To support Unicode characters, the reader has been extended to
recognize characters written in hexadecimal. Thus #\U+41
is
the ASCII capital letter “A”, since 41 is the hexadecimal code for
that letter. The Unicode name of the character is also recognized,
except spaces in the name are replaced by underscores.
Recall, however, that characters in CMUCL are only 16 bits long so many Unicode characters cannot be represented. However, strings can represent all Unicode characters.
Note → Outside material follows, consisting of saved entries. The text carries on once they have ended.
(** C1. In the measurable state and under [maxBytes = N > 0], the byte pass
    takes the entries that survive the age and count passes (the entries of
    the store whose key is not marked yet) oldest first: [sorted] holds
    them in ascending order of [added], and the pass marks a prefix of it,
    so no entry it marks was added later than one it leaves.  It stops at
    the first prefix after which the sizes of the entries left add up to at
    most [N]: the loop ends, and every shorter prefix leaves more than [N].
    After [prune] the store holds the entries whose key was not marked, as
    they were and in their order, they are the entries the byte pass left,
    and their sizes add up to at most [N]. *)
Theorem prune_byte_pass_minimal (now : Z) (c : Cache.t) (N : Z) :
  Cache.wf c →
  Cache.canMeasureSize c = true →
  maxBytes (Cache.policy c) = Some N →
  0 < N →
  let w := Cache.count_pass (Cache.policy c)
             (Cache.age_pass now (Cache.policy c)
                (sort_by_added (JsMap.values (Cache.items c)), [])) in
  ∃ (k : nat) (c' : Cache.t),
    let evicted := take k w.1 in
    (k ≤ List.length w.1)%nat
    ∧ w.1 ≡ₚ filter (λ i, CacheItem.key i ∉ w.2) (JsMap.values (Cache.items c))
    ∧ StronglySorted older w.1
    ∧ Cache.byte_pass c w = Some (drop k w.1, w.2 ++ (CacheItem.key <$> evicted))
    ∧ sizes (drop k w.1) ≤ N
    ∧ (∀ j, (j < k)%nat → N < sizes (drop j w.1))
    ∧ (∀ e s, e ∈ evicted → s ∈ drop k w.1 → CacheItem.added e ≤ CacheItem.added s)
    ∧ Cache.prune now c = Some c'
    ∧ Cache.items c'
      = filter (λ kv, kv.1 ∉ w.2 ++ (CacheItem.key <$> evicted)) (Cache.items c)
    ∧ JsMap.values (Cache.items c') ≡ₚ drop k w.1
    ∧ sizes (JsMap.values (Cache.items c')) ≤ N
    ∧ Cache.size c' = sizes (JsMap.values (Cache.items c')).
Proof.
  intros Hwf Hcan Hmax HN w.
  pose proof (pass_inv_before_byte_pass now c Hwf) as Hinv. fold w in Hinv.
  assert (∀ j, sizes (drop j w.1) = sizes w.1 - sizes (take j w.1)) as Hrest.
  { intros j. rewrite (sizes_take_drop j w.1). lia. }
  destruct (byte_loop_spec N w.1 (sizes w.1) w.2) as (k & Hk & Hloop & Hend & Hmin);
    [lia|].
  assert (Cache.byte_pass c w
          = Some (drop k w.1, w.2 ++ (CacheItem.key <$> take k w.1))) as Hpass.
  { unfold Cache.byte_pass. rewrite Hmax. simpl.
    rewrite decide_True by done. rewrite Hcan.
    by rewrite (pass_inv_totalSize (Cache.items c) w). }
  destruct (prune_items now c _ Hpass) as (c' & Hprune & Hitems).
  simpl in Hitems.
  assert (JsMap.values (Cache.items c') ≡ₚ drop k w.1) as Hleft.
  { rewrite Hitems, delete_all_values by by apply wf_keys_match.
    symmetry. destruct w as [sorted remove].
    apply (pass_inv_prefix c sorted remove k Hwf Hinv). }
  assert (Cache.canMeasureSize c' = true) as Hcan'.
  { by rewrite (prune_canMeasureSize _ _ _ Hprune). }
  exists k, c'. cbv zeta.
  split; [done|]. split; [apply Hinv|]. split; [apply Hinv|]. split; [done|].
  split; [rewrite Hrest; lia|].
  split; [intros j Hj; rewrite Hrest; by apply Hmin|].
  split; [intros e s He Hs;
          by apply (StronglySorted_take_drop older k w.1); [apply Hinv|..]|].
  split; [done|]. split; [by rewrite Hitems, delete_all_filter|].
  split; [done|]. split; [rewrite (sizes_perm _ _ Hleft), Hrest; lia|].
  unfold Cache.size. by rewrite Hcan', totalSize_sizes, unmarked_nil.
Qed.

Lemma prune_byte_pass_minimal_witness :
  Cache.wf (three_adds max_four_bytes)
  ∧ ∃ c', Cache.prune 20 (three_adds max_four_bytes) = Some c'
          ∧ (Cache.items c').*1 = ["c"]
          ∧ sizes (JsMap.values (Cache.items c')) ≤ 4.
Proof.
  assert (Cache.wf (three_adds max_four_bytes)) as Hwf
    by (repeat apply wf_add; apply wf_new).
  split; [exact Hwf|].
  destruct (prune_byte_pass_minimal 20 (three_adds max_four_bytes) 4 Hwf eq_refl eq_refl)
    as (k & c' & _ & _ & _ & _ & _ & _ & _ & Hprune & _ & _ & Htotal & _); [lia|].
  exists c'. split; [exact Hprune|]. split; [|exact Htotal].
  vm_compute in Hprune. injection Hprune as <-. reflexivity.
Defined.

(** ** [prune] as a whole *)

Section Prune.
Import Cache.

(** In a reachable cache the byte pass ends, whatever the policy, and
    marks a prefix of [sorted]. *)
Lemma byte_pass_spec c w :
  wf c → pass_inv (items c) w →
  ∃ k, byte_pass c w = Some (drop k w.1, w.2 ++ (CacheItem.key <$> take k w.1)).
Proof.
  intros Hwf Hinv. unfold byte_pass.
  assert (Some w = Some (drop 0 w.1, w.2 ++ (CacheItem.key <$> take 0 w.1))) as Hsame.
  { destruct w. simpl. by rewrite app_nil_r. }
  destruct (maxBytes (policy c)) as [N|]; simpl; [|by exists 0%nat].
  destruct (decide (0 < N)); [|by exists 0%nat].
  destruct (canMeasureSize c); [|by exists 0%nat].
  rewrite (pass_inv_totalSize (items c) w) by done.
  destruct (byte_loop_spec N w.1 (sizes w.1) w.2) as (k & _ & Hloop & _); [lia|].
  by exists k.
Qed.

Lemma marked_spec now c :
  wf c → ∃ w, marked now c = Some w ∧ pass_inv (items c) w.
Proof.
  intros Hwf. unfold marked.
  pose proof (pass_inv_before_byte_pass now c Hwf) as Hinv.
  destruct (byte_pass_spec c _ Hwf Hinv) as (k & Hk).
  eexists. split; [exact Hk|].
  destruct (count_pass _ _) as [sorted remove]. by apply pass_inv_prefix.
Qed.

(** The store and the trace after [prune], from the keys it marked. *)
Lemma prune_spec now c w :
  wf c → marked now c = Some w →
  prune now c =
  Some (if decide (w.2 = []) then c
        else events_emit ItemsEvicted (Keys w.2)
               (with_items (delete_all w.2 (items c)) c)).
Proof.
  intros Hwf Hm.
  destruct (marked_spec now c Hwf) as (w' & Hm' & Hinv).
  rewrite Hm in Hm'. injection Hm' as <-.
  unfold prune. destruct (_ && _) eqn:Hguard.
  - rewrite Hm. cbn [mbind option_bind].
    destruct (decide (0 < Z.of_nat (List.length w.2))) as [Hlen|Hlen];
      destruct (decide (w.2 = [])) as [Hnil|Hnil]; try done.
    + rewrite Hnil in Hlen. simpl in Hlen. lia.
    + destruct (w.2); [done | simpl in Hlen; lia].
  - destruct (prune_items now c w Hm) as (c' & Hprune & _).
    unfold prune in Hprune. rewrite Hguard in Hprune. injection Hprune as <-.
    rewrite decide_True; [done|].
    apply andb_false_iff in Hguard as [Hempty|Hpol].
    + apply bool_decide_eq_false in Hempty. unfold length, JsMap.size in Hempty.
      destruct Hinv as (_ & _ & _ & Hin).
      destruct (items c) eqn:Hitems; [|simpl in Hempty; lia].
      destruct (w.2) as [|k remove]; [done|].
      specialize (Hin k (list_elem_of_here _ _)). by apply elem_of_nil in Hin.
    + unfold marked, byte_pass in Hm.
      apply orb_false_iff in Hpol as [[Hage Hitems]%orb_false_iff Hbytes].
      unfold age_pass, count_pass in Hm.
      destruct (maxAge (policy c)) as [a|]; [|done].
      destruct (maxItems (policy c)) as [i|]; [|done].
      destruct (maxBytes (policy c)) as [b|]; [|done]. simpl in *.
      apply bool_decide_eq_false in Hage, Hitems, Hbytes.
      rewrite !decide_False in Hm by lia. by injection Hm as <-.
Qed.

Lemma prune_total now c : wf c → is_Some (prune now c).
Proof.
  intros Hwf. destruct (marked_spec now c Hwf) as (w & Hm & _).
  rewrite (prune_spec now c w Hwf Hm). by eexists.
Qed.

(** The byte pass only adds to the marked keys. *)
Lemma byte_loop_extends maxBytes sorted remainingSize remove w :
  byte_loop maxBytes remainingSize sorted remove = Some w →
  ∃ extra, w.2 = remove ++ extra.
Proof.
  revert remainingSize remove.
  induction sorted as [|item sorted IH]; intros remainingSize remove; cbn [byte_loop].
  - destruct (decide _); [done|]. intros [= <-]. exists []. by rewrite app_nil_r.
  - destruct (decide _).
    + intros (extra & ->)%IH. exists (CacheItem.key item :: extra).
      by rewrite <- app_assoc.
    + intros [= <-]. exists []. by rewrite app_nil_r.
Qed.

Lemma byte_pass_extends c w w' :
  byte_pass c w = Some w' → ∃ extra, w'.2 = w.2 ++ extra.
Proof.
  unfold byte_pass.
  assert (Some w = Some w' → ∃ extra, w'.2 = w.2 ++ extra) as Hsame.
  { intros [= <-]. exists []. by rewrite app_nil_r. }
  destruct (positive_limit _); [|done].
  destruct (canMeasureSize c); [|done].
  apply byte_loop_extends.
Qed.

End Prune.

(** ** The eviction notification (claim C6) *)

Lemma emit_calls {E} (ty : nat) (ev : E) (e : EventEmitter.t) :
  (EventEmitter.emit ty ev e).2
  = (λ fn, (fn, ev)) <$> default [] (EventEmitter.listeners e !! ty).
Proof.
  unfold EventEmitter.emit, EventEmitter.hasType.
  destruct (EventEmitter.listeners e !! ty) as [fns|] eqn:Hl.
  - by rewrite bool_decide_eq_true_2 by by eexists.
  - rewrite bool_decide_eq_false_2; [done|]. by intros [? ?].
Qed.

Lemma filter_all {A} (P : A → Prop) `{!∀ x, Decision (P x)} (l : list A) :
  (∀ x, P x) → filter P l = l.
Proof.
  intros HP. induction l as [|x l IH]; [done|].
  rewrite filter_cons_True by done. by f_equal.
Qed.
Note that while not quite legal, #\U+
supports codepoints
larger than 16 bits. Thus #\U+1d11e
works even though
(code-char #x1d11e)
signals an error. This is quite handy for
dealing with all unicode characters. For example:
CL-USER> (describe #\u+1d11e) #\𝄞 is a BASE-CHAR. Its code is #x1D11E. Its name is Musical_Symbol_G_Clef.
and also
CL-USER> (describe #\Musical_Symbol_G_Clef) #\𝄞 is a BASE-CHAR. Its code is #x1D11E. Its name is Musical_Symbol_G_Clef.
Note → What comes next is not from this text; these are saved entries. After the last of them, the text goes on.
Lemma insert_sorted_perm x l : insert_sorted key x l ≡ₚ x :: l.
Proof.
  induction l as [|y l IH]; [done|]. simpl.
  destruct (str_le (key x) (key y)); [done|].
  rewrite IH. apply Permutation_swap.
Qed.

Lemma sorted_perm l : sorted key l ≡ₚ l.
Proof.
  induction l as [|x l IH]; [done|]. unfold sorted in *. simpl.
  rewrite insert_sorted_perm. by constructor.
Qed.

Lemma insert_sorted_ascending x l :
  ascending key l -> ascending key (insert_sorted key x l).
Proof.
  unfold ascending. induction 1 as [|y l Hl IH Hhd]; simpl.
  - repeat constructor.
  - destruct (str_le (key x) (key y)) eqn:E.
    + constructor; [by constructor|]. by constructor.
    + constructor; [exact IH|].
      apply str_le_total in E.
      destruct l as [|z l]; simpl.
      * by constructor.
      * destruct (str_le (key x) (key z)); constructor; [done|].
        by inversion Hhd.
Qed.

Lemma sorted_ascending l : ascending key (sorted key l).
Proof.
  induction l as [|x l IH]; [constructor|].
  by apply insert_sorted_ascending.
Qed.

Lemma elem_of_sorted x l : x ∈ sorted key l <-> x ∈ l.
Proof. by rewrite sorted_perm. Qed.

Lemma NoDup_sorted l : NoDup l -> NoDup (sorted key l).
Proof. by rewrite sorted_perm. Qed.
End SortingFacts.

(** ** Status *)

Lemma by_path_snoc entries e :
  by_path (entries ++ [e]) = <[IndexEntry.path e := e]> (by_path entries).
Proof. unfold by_path. by rewrite fold_left_app. Qed.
Note: the displayed character may be incorrect. Also note that
describe
says it is a base-char
; this is obviously not
correct since char-code-limit
is 65536.
Use this feature with care.
When symbols are read, the symbol name is converted to Unicode NFC
form before interning the symbol into the package. Hence,
symbol-name (intern ``string'')
may produce a string that is
not string=
to “string”. However, after conversion to NFC
form, the strings will be identical.